§ Your assignment: Reproduce, exactly and in full, only the lines below from the one containing "in its order, restricted" through the one containing "high_risk_ok hr r)".

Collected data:

Lemma filter_all {A : Type} (l : list A) : filter (fun _ => true) l = l.
Proof. induction l as [| a l IH]; simpl; [reflexivity | now rewrite IH]. Qed.

Lemma filter_search_as_filter (contains : string -> string -> bool)
      (search : option string) (l : list JoinedRecord) :
  Db.filter_search contains search l = filter (search_ok contains search) l.
Proof.
  unfold Db.filter_search, search_ok. destruct search as [pat |].
  - destruct (Py.str_truthy (Some pat)); [reflexivity | now rewrite filter_all].
  - now rewrite filter_all.
Qed.

Lemma filter_column_as_filter (f : Evaluation -> string) (value : option string)
      (l : list JoinedRecord) :
  Db.filter_column f value l = filter (column_ok f value) l.
Proof.
  unfold Db.filter_column, column_ok. destruct value as [v |].
  - destruct (Py.str_truthy (Some v) && negb (String.eqb v "All"));
      [reflexivity | now rewrite filter_all].
  - now rewrite filter_all.
Qed.

Lemma filter_high_risk_as_filter (hr : bool) (l : list JoinedRecord) :
  Db.filter_high_risk hr l = filter (high_risk_ok hr) l.
Proof.
  unfold Db.filter_high_risk, high_risk_ok.
  destruct hr; [reflexivity | now rewrite filter_all].
Qed.

(** X5. Once at least one evaluation is fetched for the page, the four
    criteria of [get_messages_with_evals] are AND-combined over the left
    join of the page with the evaluations table: the result is that join,
    in its order, restricted to the rows that pass the search, the question
    type, the complexity and the high-risk tests. *)
Theorem criteria_are_and_combined
        (contains : string -> string -> bool) (limit offset : Z)
        (search : option string) (sd ed : option Z) (qt cx : option string)
        (hr : bool) (s : Store)
        (Hev : page_evaluations limit offset sd ed s <> []) :
  result (Db.get_messages_with_evals contains limit offset search sd ed
            qt cx hr) s
  = filter
      (fun r =>
         search_ok contains search r
         && column_ok question_type qt r
         && column_ok question_complexity cx r
         && high_risk_ok hr r)
      (merge_left (Query.page limit offset sd ed (juju_messages s))
         (juju_evaluations s)).
Proof.
  rewrite get_messages_with_evals_result. cbv zeta.
  fold (page_evaluations limit offset sd ed s).
  destruct (Query.page limit offset sd ed (juju_messages s)) as [| m0 ms] eqn:E.
  - reflexivity.
  - cbn [empty].
    destruct (page_evaluations limit offset sd ed s) as [| e0 es] eqn:Ee;
      [contradiction |].
    cbn [empty].
    rewrite filter_high_risk_as_filter, !filter_column_as_filter,
      filter_search_as_filter, !filter_andb.
    rewrite <- Ee. unfold page_evaluations. rewrite E.
    rewrite merge_left_fetched by apply incl_refl.
    apply filter_ext. intros r. now rewrite !andb_assoc.
Qed.

Lemma criteria_are_and_combined_witness :
  result (Db.get_messages_with_evals Sample.icontains 25 0
            (Some "refund"%string) None None (Some "how_to"%string) None false)
    Sample.store_half_evaluated
  = filter
      (fun r =>
         search_ok Sample.icontains (Some "refund"%string) r
         && column_ok question_type (Some "how_to"%string) r
         && column_ok question_complexity None r
         && high_risk_ok false r)
      (merge_left
         (Query.page 25 0 None None (juju_messages Sample.store_half_evaluated))
         (juju_evaluations Sample.store_half_evaluated)).
Proof.
  apply (criteria_are_and_combined Sample.icontains 25 0
           (Some "refund"%string) None None (Some "how_to"%string) None false
           Sample.store_half_evaluated).
  discriminate.
Defined.

(** X6. When no evaluation is fetched for the page, [get_messages_with_evals]
    returns every message of the page, whatever the search text, the
    question type, the complexity and the high-risk flag. *)
Theorem criteria_ignored_without_evaluations
        (contains : string -> string -> bool) (limit offset : Z)
        (search : option string) (sd ed : option Z) (qt cx : option string)
        (hr : bool) (s : Store)
        (Hev : page_evaluations limit offset sd ed s = []) :
  result (Db.get_messages_with_evals contains limit offset search sd ed
            qt cx hr) s
  = map (fun m => mkJoined m None)
      (Query.page limit offset sd ed (juju_messages s)).
Proof.
  rewrite get_messages_with_evals_result. cbv zeta.
  fold (page_evaluations limit offset sd ed s). rewrite Hev.
  destruct (Query.page limit offset sd ed (juju_messages s)); reflexivity.
Qed.

Lemma criteria_ignored_without_evaluations_witness :
  result (Db.get_messages_with_evals Sample.icontains 25 0
            (Some "invoice"%string) None None (Some "pricing"%string)
            (Some "complex"%string) true)
    Sample.store_no_evals
  = map (fun m => mkJoined m None)
      (Query.page 25 0 None None (juju_messages Sample.store_no_evals)).
Proof.
  apply (criteria_ignored_without_evaluations Sample.icontains 25 0
           (Some "invoice"%string) None None (Some "pricing"%string)
           (Some "complex"%string) true Sample.store_no_evals).
  reflexivity.
Defined.







Lemma insert_desc_perm (m : Message) (l : list Message) :
  Permutation (Query.insert_desc m l) (m :: l).
Proof.
  induction l as [| x l IH]; simpl; [apply Permutation_refl |].
  destruct (created_at x <=? created_at m); [apply Permutation_refl |].
  eapply perm_trans; [apply perm_skip, IH | apply perm_swap].
Qed.

Lemma order_created_at_desc_perm (rows : list Message) :
  Permutation (Query.order_created_at_desc rows) rows.
Proof.
  unfold Query.order_created_at_desc.
  induction rows as [| m rows IH]; simpl; [apply Permutation_refl |].
  eapply perm_trans; [apply insert_desc_perm | now apply perm_skip].
Qed.

(** Two newest-first arrangements of rows with pairwise distinct
    [created_at] are the same list. *)
Lemma newest_first_unique (l1 l2 : list Message) :
  NoDup (map created_at l1) -> Permutation l1 l2 ->
  StronglySorted newer_or_equal l1 -> StronglySorted newer_or_equal l2 ->
  l1 = l2.
Proof.
  revert l2. induction l1 as [| a l1 IH]; intros l2 Hnd Hp H1 H2.
  - apply Permutation_nil in Hp. now subst.
  - destruct l2 as [| b l2];
      [apply Permutation_sym, Permutation_nil in Hp; discriminate |].
    simpl in Hnd. apply NoDup_cons_iff in Hnd. destruct Hnd as [Ha Hnd].
    apply StronglySorted_inv in H1. destruct H1 as [H1 Fa].
    apply StronglySorted_inv in H2. destruct H2 as [H2 Fb].
    rewrite Forall_forall in Fa, Fb.
    assert (Hab : a = b).
    { assert (Hb : In b (a :: l1))
        by (apply (Permutation_in b (Permutation_sym Hp)); now left).
      assert (Ha' : In a (b :: l2))
        by (apply (Permutation_in a Hp); now left).
      destruct Hb as [Hb | Hb]; [exact Hb |].
      destruct Ha' as [Ha' | Ha']; [now symmetry |].
      exfalso. apply Ha.
      pose proof (Fa b Hb) as Hle1. pose proof (Fb a Ha') as Hle2.
      unfold newer_or_equal in *.
      replace (created_at a) with (created_at b) by lia.
      now apply in_map. }
    subst b. f_equal. apply IH; auto.
    eapply Permutation_cons_inv; eauto.
Qed.

(** With pairwise distinct [created_at], newest first leaves the store one
    order only, the one [Query.order_created_at_desc] computes. *)
Lemma order_created_at_desc_unique (rows l : list Message) :
  NoDup (map created_at rows) -> Permutation l rows ->
  StronglySorted newer_or_equal l ->
  l = Query.order_created_at_desc rows.
Proof.
  intros Hnd Hp Hs. apply newest_first_unique.
  - eapply Permutation_NoDup; [| exact Hnd].
    apply Permutation_map, Permutation_sym, Hp.
  - eapply perm_trans; [exact Hp |].
    apply Permutation_sym, order_created_at_desc_perm.
  - exact Hs.
  - apply order_created_at_desc_sorted.
Qed.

§ Output of the exercise:
    in its order, restricted to the rows that pass the search, the question
    type, the complexity and the high-risk tests. *)
Theorem criteria_are_and_combined
        (contains : string -> string -> bool) (limit offset : Z)
        (search : option string) (sd ed : option Z) (qt cx : option string)
        (hr : bool) (s : Store)
        (Hev : page_evaluations limit offset sd ed s <> []) :
  result (Db.get_messages_with_evals contains limit offset search sd ed
            qt cx hr) s
  = filter
      (fun r =>
         search_ok contains search r
         && column_ok question_type qt r
         && column_ok question_complexity cx r
         && high_risk_ok hr r)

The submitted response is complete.